The ecosystem must be greater than the sum of its parts. Often, the heavy lifting of building it cements bonds.

November 11, 2022

5 Min Read
Four building bloacks

By Bob Layton


Bob Layton

Two years into the paradigm shift caused by the pandemic, innovative IT and cybersecurity vendors are embracing the evolution of “channel” into “ecosystem.” Customers are increasingly seeking trusted technology advisers, especially when it comes to security, and dependable communities to guide their decisions. They’re tired of being in a funnel.

For all its tragic devastation, the pandemic slapped a lot of sense into businesspeople. One overarching “aha” moment was that business — whether B2B, B2C, B2B2C, what have you — is about people. Decision-makers and big-ticket buyers at the largest enterprises are still people with hierarchies of human needs and a hunger to feel a sense of purpose in their work.

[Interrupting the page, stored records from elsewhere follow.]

Lemma insert_connection_wf cs k j :
  cs_wf cs -> stop_open cs j -> unregistered cs j -> cs_wf (insert_connection cs k j).
Proof.
  intros (H1 & H2 & H3 & H4 & H5) Hj [Hu1 Hu2].
  destruct (insert_connection_spec cs k j) as (Hl & Hc & _ & Ho).
  unfold cs_wf, listening, connected in *. rewrite Hl, Hc. setoid_rewrite Ho.
  setoid_rewrite lookup_insert_Some. naive_solver.
Qed.

Lemma insert_listener_wf cs k j :
  cs_wf cs -> stop_open cs j -> unregistered cs j -> cs_wf (insert_listener cs k j).
Proof.
  intros (H1 & H2 & H3 & H4 & H5) Hj [Hu1 Hu2].
  destruct (insert_listener_spec cs k j) as (Hc & Hl & _ & Ho).
  unfold cs_wf, listening, connected in *. rewrite Hl, Hc. setoid_rewrite Ho.
  setoid_rewrite lookup_insert_Some. naive_solver.
Qed.

Lemma remove_connection_wf cs k : cs_wf cs -> cs_wf (remove_connection cs k).
Proof.
  intros (H1 & H2 & H3 & H4 & H5).
  destruct (remove_connection_spec cs k) as (Hl & Hc & _ & Ho).
  unfold cs_wf, listening, connected in *. rewrite Hl, Hc. setoid_rewrite Ho.
  setoid_rewrite lookup_delete_Some. naive_solver.
Qed.

Lemma remove_listener_wf cs k cs' b : remove_listener cs k = (cs', b) -> cs_wf cs -> cs_wf cs'.
Proof.
  intros E (H1 & H2 & H3 & H4 & H5).
  apply remove_listener_spec in E as (Hc & Hl & _ & Ho & _).
  unfold cs_wf, listening, connected in *. rewrite Hl, Hc. setoid_rewrite Ho.
  setoid_rewrite lookup_delete_Some. naive_solver.
Qed.

Lemma clear_listeners_wf cs : cs_wf cs -> cs_wf (clear_listeners cs).
Proof.
  intros (H1 & H2 & H3 & H4 & H5). destruct (clear_listeners_spec cs) as (Hc & Hl & _ & Ho).
  unfold cs_wf, listening, connected in *. rewrite Hl, Hc. setoid_rewrite Ho.
  setoid_rewrite lookup_empty. naive_solver.
Qed.

Lemma clear_connections_wf cs : cs_wf cs -> cs_wf (clear_connections cs).
Proof.
  intros (H1 & H2 & H3 & H4 & H5). destruct (clear_connections_spec cs) as (Hl & Hc & _ & Ho).
  unfold cs_wf, listening, connected in *. rewrite Hl, Hc. setoid_rewrite Ho.
  setoid_rewrite lookup_empty. naive_solver.
Qed.
(** ... and when [wait_for_start] ends, with [conf] as the last poll left it. *)
Lemma conf_ok_end_wait l conf t :
  (l_task l = CT_Callback \/ l_task l = CT_WaitStart) ->
  o_tx (os_view conf) = o_tx (os_view (l_conf l)) ->
  match t with CT_Spawned | CT_Callback | CT_WaitStart => false | _ => true end = true ->
  conf_ok l ->
  conf_ok (end_wait (mkLocal (l_local l) (l_peer l) (l_socket l) conf (l_conn l) (l_task l)
                       (l_writer l) (l_reader l)) t).
Proof.
  unfold conf_ok. intros Hl Htx Ht [Hrx Hc]. cbn. rewrite os_drop_rx_view. cbn.
  split; [by destruct t|]. destruct (l_conn l) as [c|].
  - destruct Hc as (? & ? & ? & Hc & _). split_and!; try done; [congruence|by destruct t].
  - right. split; [by destruct t|]. rewrite Htx. destruct Hc as [[E _]|[_ ?]]; [|done].
    destruct Hl; congruence.
Qed.

(** A join step keeps the invariant. *)
Lemma join_step_inv cs start stop ws rs l evs :
  l_task l = CT_Join stop ws rs -> conn_inv cs l evs ->
  exists l' ev r, join_select (branch_order start) cs stop ws rs l = Ret (l', ev, r) /\
    l_local l' = l_local l /\ l_peer l' = l_peer l /\
    match r with
    | J_Pending => conn_inv cs l' (evs ++ ev)
    | J_Continue ws' rs' => conn_inv cs (set_task l' (CT_Join stop ws' rs')) (evs ++ ev)
    | J_Break => conn_inv cs (set_task l' CT_Remove) (evs ++ ev)
    end.
Proof.
  intros Ht Hinv. pose proof Hinv as (He & Hh & Hc). unfold events_ok, handles_ok in He, Hh.
  rewrite Ht in He, Hh. destruct Hh as (Hstop & Hreg & Hw & Hr & Hwr).
  destruct (join_select_selected cs start stop ws rs l Hw Hr) as (l' & ev & r & E & Hsel).
  exists l', ev, r. split; [done|].
  destruct (selected_handles _ _ _ _ _ _ _ _ Hw Hr Hwr Hsel)
    as (Hlo & Hpe & Hcf & Hcn & Hso & Hta & Hcase). split_and!; try done.
  destruct r as [|ws' rs'|].
  - destruct Hcase as [-> ->]. by rewrite app_nil_r.
  - destruct Hcase as (Hw' & Hr' & Hwr' & Hev). split_and!; cbn.
    + unfold events_ok; cbn. rewrite Hlo, Hpe, He.
      destruct Hev as [(_ & _ & -> & ->)|(-> & -> & -> & ->)]; [by rewrite app_nil_r|done].
    + unfold handles_ok; cbn. by rewrite Hlo, Hpe.
    + apply (conf_ok_move l); try done. by rewrite Ht.
  - destruct Hcase as (Hw' & Hr' & Hro & Hev). split_and!; cbn.
    + unfold events_ok; cbn. rewrite Hlo, Hpe, He.
      destruct Hev as [->|(-> & -> & Ho)]; [|by right].
      rewrite app_nil_r. destruct rs; [right; split; [done|by apply Hro]|by left].
    + done.
    + apply (conf_ok_move l); try done. by rewrite Ht.
Qed.
(** C35: the number of worker threads.  [start_runtime] builds a single-threaded
    runtime exactly for [n_threads = 1], as many workers as there are processors
    (one, if that is not known) for 0, and otherwise [n_threads] workers, but
    never more than 256; it always asks for at least one worker. *)
Theorem start_runtime_workers par build n :
  0 <= n -> (forall k, par = Ok k -> 0 < k) ->
  exists kind, start_runtime par build n = build kind /\
    (kind = CurrentThread <-> n = 1) /\
    (forall w, kind = MultiThread w ->
       0 < w /\ (if n =? 0 then w = match par with Ok k => k | Err _ => 1 end
                 else w = Z.min n 256 /\ 1 < w)).
Proof.
  intros Hn Hpar. unfold start_runtime, MAX_WORKER_THREADS.
  destruct (Z.eqb_spec (Z.min n 256) 0) as [E|E]; [|destruct (Z.eqb_spec (Z.min n 256) 1) as [E1|E1]].
  - assert (n = 0) as -> by lia. eexists. split; [done|]. split; [by split|].
    intros w [= <-]. destruct par as [k|]; [|by split]. split; [by apply Hpar|done].
  - assert (n = 1) as -> by lia. eexists. split; [done|]. by split.
  - eexists. split; [done|]. split; [split; [done|lia]|]. intros w [= <-].
    destruct (Z.eqb_spec n 0); lia.
Qed.

(** C8: the state of the manager stays well formed.  Whatever the tasks, the user,
    the clock and the network do, no step panics and in every state that is
    reached: a receiver that is in one of the two maps has not been dropped and is in
    no other place; a started connection that was not told to stop is in the map under
    its own addresses; and a [Conn] in the hands of the user carries the addresses
    of its connection and owns the setter of the configuration exactly until it is
    consumed. *)
Theorem manager_state_wf cx rt (inputs : list (input S M Ew Er)) :
  exists m, manager_run cx inputs (manager_new rt : Mgr) = Ret m /\ cs_wf (m_cs m) /\
    forall k l, m_conns m !! k = Some l ->
      (forall stop ws rs, l_task l = CT_Join stop ws rs -> stop_open (m_cs m) stop ->
         connected (m_cs m) (l_local l, l_peer l) stop) /\
      (forall c, l_conn l = Some c ->
         conn_wf c /\ local_addr c = l_local l /\ peer_addr c = l_peer l /\
         o_tx (os_view (l_conf l)) = negb (consumed c)).
Proof.
  destruct (manager_run_inv cx inputs _ (manager_new_inv rt)) as (m & E & Hwf & Hc & _).
  exists m. split_and!; [done..|]. intros k l Hk. specialize (Hc k). rewrite Hk in Hc.
  destruct Hc as (_ & Hh & _ & Hl). split.
  - intros stop ws rs Ht. unfold handles_ok in Hh. rewrite Ht in Hh. by apply Hh.
  - intros c Ec. rewrite Ec in Hl. tauto.
Qed.

End properties.

(** ** Witnesses *)

#[export] Instance unit_stream : TcpStreamOps unit := {|
  stream_local_addr _ := Ok demo_local;
  stream_peer_addr _ := Ok demo_peer
|}.

Definition DemoMgr : Type :=
  Manager oneshot_view chan_view (gmap SocketAddr nat) (gmap (SocketAddr * SocketAddr) nat)
    unit unit ScriptTask ScriptTask.
Definition demo_input : Type := input unit unit (option task_output) (option task_output).
Definition demo_cx : Waker := mkWaker 1 2.

Definition run_demo (rt : RuntimeKind) (inputs : list demo_input) : DemoMgr :=
  match manager_run demo_cx inputs (manager_new rt) with
  | Ret m => m
  | _ => manager_new rt
  end.

(** A run does not panic, so it can be continued. *)
Lemma run_demo_eq rt inputs : manager_run demo_cx inputs (manager_new rt) = Ret (run_demo rt inputs).
Proof.
  unfold run_demo. destruct (manager_run_inv (Ch := chan_view) demo_cx inputs _ (manager_new_inv rt))
    as (m & E & _). by rewrite E.
Qed.

Lemma run_demo_app rt l1 l2 :
  manager_run demo_cx l2 (run_demo rt l1) = Ret (run_demo rt (l1 ++ l2)).
Proof.
  rewrite <- (run_demo_eq rt (l1 ++ l2)). symmetry.
  etransitivity; [exact (manager_run_app demo_cx l1 l2 (manager_new rt))|].
  by rewrite (run_demo_eq rt l1).
Qed.

(** A listener on [demo_local] that has accepted a connection; the user has
    started it. *)
Definition demo_inputs : list demo_input :=
  [I_Command (C_Listen demo_local); I_Main; I_Task 0 (A_Bind (Ok tt));
   I_Task 0 (A_Stream (Ok tt)); I_Conn 0 0 (Ok tt); I_Conn 0 0 (Ok tt);
   I_User 0 (U_Call (Call_start tt (mkConnConfig (from_millis 1) (from_millis 1) 0)));
   I_Conn 0 0 (Ok tt); I_Conn 0 0 (Ok tt)].

Definition demo_aborting : list demo_input := demo_inputs ++ [I_Command C_Abort].


Lemma cancel_listen_stops_witness :
  let m := run_demo CurrentThread (demo_inputs ++ [I_Command (C_CancelListen demo_local)]) in
  exists cs, task_step 0 (m_cs (main_step demo_cx m)) (MT_Accept demo_local 0 false)
    (A_Nothing : answer unit)
    = (cs, MT_Cancelled demo_local,
       [] : list (ConnLocal oneshot_view unit unit ScriptTask ScriptTask), []).
Proof.
  destruct (cancel_listen_stops demo_cx CurrentThread
    (demo_inputs ++ [I_Command (C_CancelListen demo_local)])
    (run_demo CurrentThread (demo_inputs ++ [I_Command (C_CancelListen demo_local)])) [] demo_local)
    as (_ & _ & _ & Hc & _).
  - apply run_demo_eq.
  - vm_compute. reflexivity.
  - apply (Hc 0%nat 0%nat false). vm_compute. reflexivity.
Defined.

Definition demo_accept_error : list demo_input :=
  [I_Task 0 (A_Stream (Err (IoNew Other "EMFILE"))); I_Task 0 (A_Stream (Ok tt))].

Lemma accept_error_silences_listener_witness :
  exists t, m_tasks (run_demo CurrentThread (demo_inputs ++ demo_accept_error)) !! 0%nat = Some t /\
    (t = MT_Accept demo_local 0 true \/ t = MT_Cancelled demo_local).
Proof.
  destruct (accept_error_silences_listener demo_cx (run_demo CurrentThread demo_inputs) 0 demo_local 0
    (IoNew Other "EMFILE") [I_Task 0 (A_Stream (Ok tt)) : demo_input]
    (run_demo CurrentThread (demo_inputs ++ demo_accept_error)))
    as (t & Ht & Hd & _).
  - vm_compute. reflexivity.
  - vm_compute. reflexivity.
  - apply run_demo_app.
  - exists t. split; assumption.
Defined.

Lemma join_waits_once_witness :
  exists cmds' sm' r,
    (let* '(sm, r) := join (Some (Ok tt)) socket_manager_new in
     Ret (mpsc_new : chan_view Command, sm, r)) = Ret (cmds', sm', r) /\ r = Some (Ok tt).
Proof.
  destruct (join_waits_once (mpsc_new : chan_view Command) (Call_join (Some (Ok tt)))
    socket_manager_new eq_refl) as (cmds' & sm' & r & E & _ & _ & Hr).
  by exists cmds', sm', r.
Defined.

Lemma start_runtime_workers_witness :
  exists kind, start_runtime (Ok 8) Ok 1000 = Ok kind /\
    forall w, kind = MultiThread w -> w = 256 /\ 1 < w.
Proof.
  destruct (start_runtime_workers (Ok 8) Ok 1000) as (kind & E & _ & Hw).
  - lia.
  - intros k [= <-]. lia.
  - exists kind. split; [exact E|]. intros w Hk. apply (Hw w Hk).
Defined.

That’s the backdrop against which the partner ecosystem has risen, and not so much to replace channel but to augment the concept of doing things better together for customers as a trusted network of people and organizations.

But … simply renaming your channel an ecosystem doesn’t make it one. Slapping a new label on an old concept isn’t transformation. Ecosystems offer multiple benefits, and building one requires adherence to best practices — for example, around trust.

As Ronald Reagan memorably advised during 1986 arms control negotiations with Russia, “Trust, but verify.” In ecosystem terms, that means verifying that every organization in any ecosystem under construction can meet bedrock baseline requirements. Here are four must-haves to make an ecosystem work.

#1 – Ecosystem members share their customer relationships.

It’s a measure of trust that ecosystem members get together, share what they know and team up to generate enhanced ecosystem value to offer the end customer. Hesitation to share in specific circumstances raises trust issues, which puts an ecosystem out of balance.

In the ideal partner ecosystem, members’ field sellers know one another, show up at the same events, and promote the entire ecosystem’s value to the same customers and prospects.

This might sound and feel strange to many companies, but ecosystem thinking is the future. An ecosystem must be greater than the sum of its parts, or it’s not worth the trouble to create it.

#2 – Ecosystem members collaborate in creating products and services.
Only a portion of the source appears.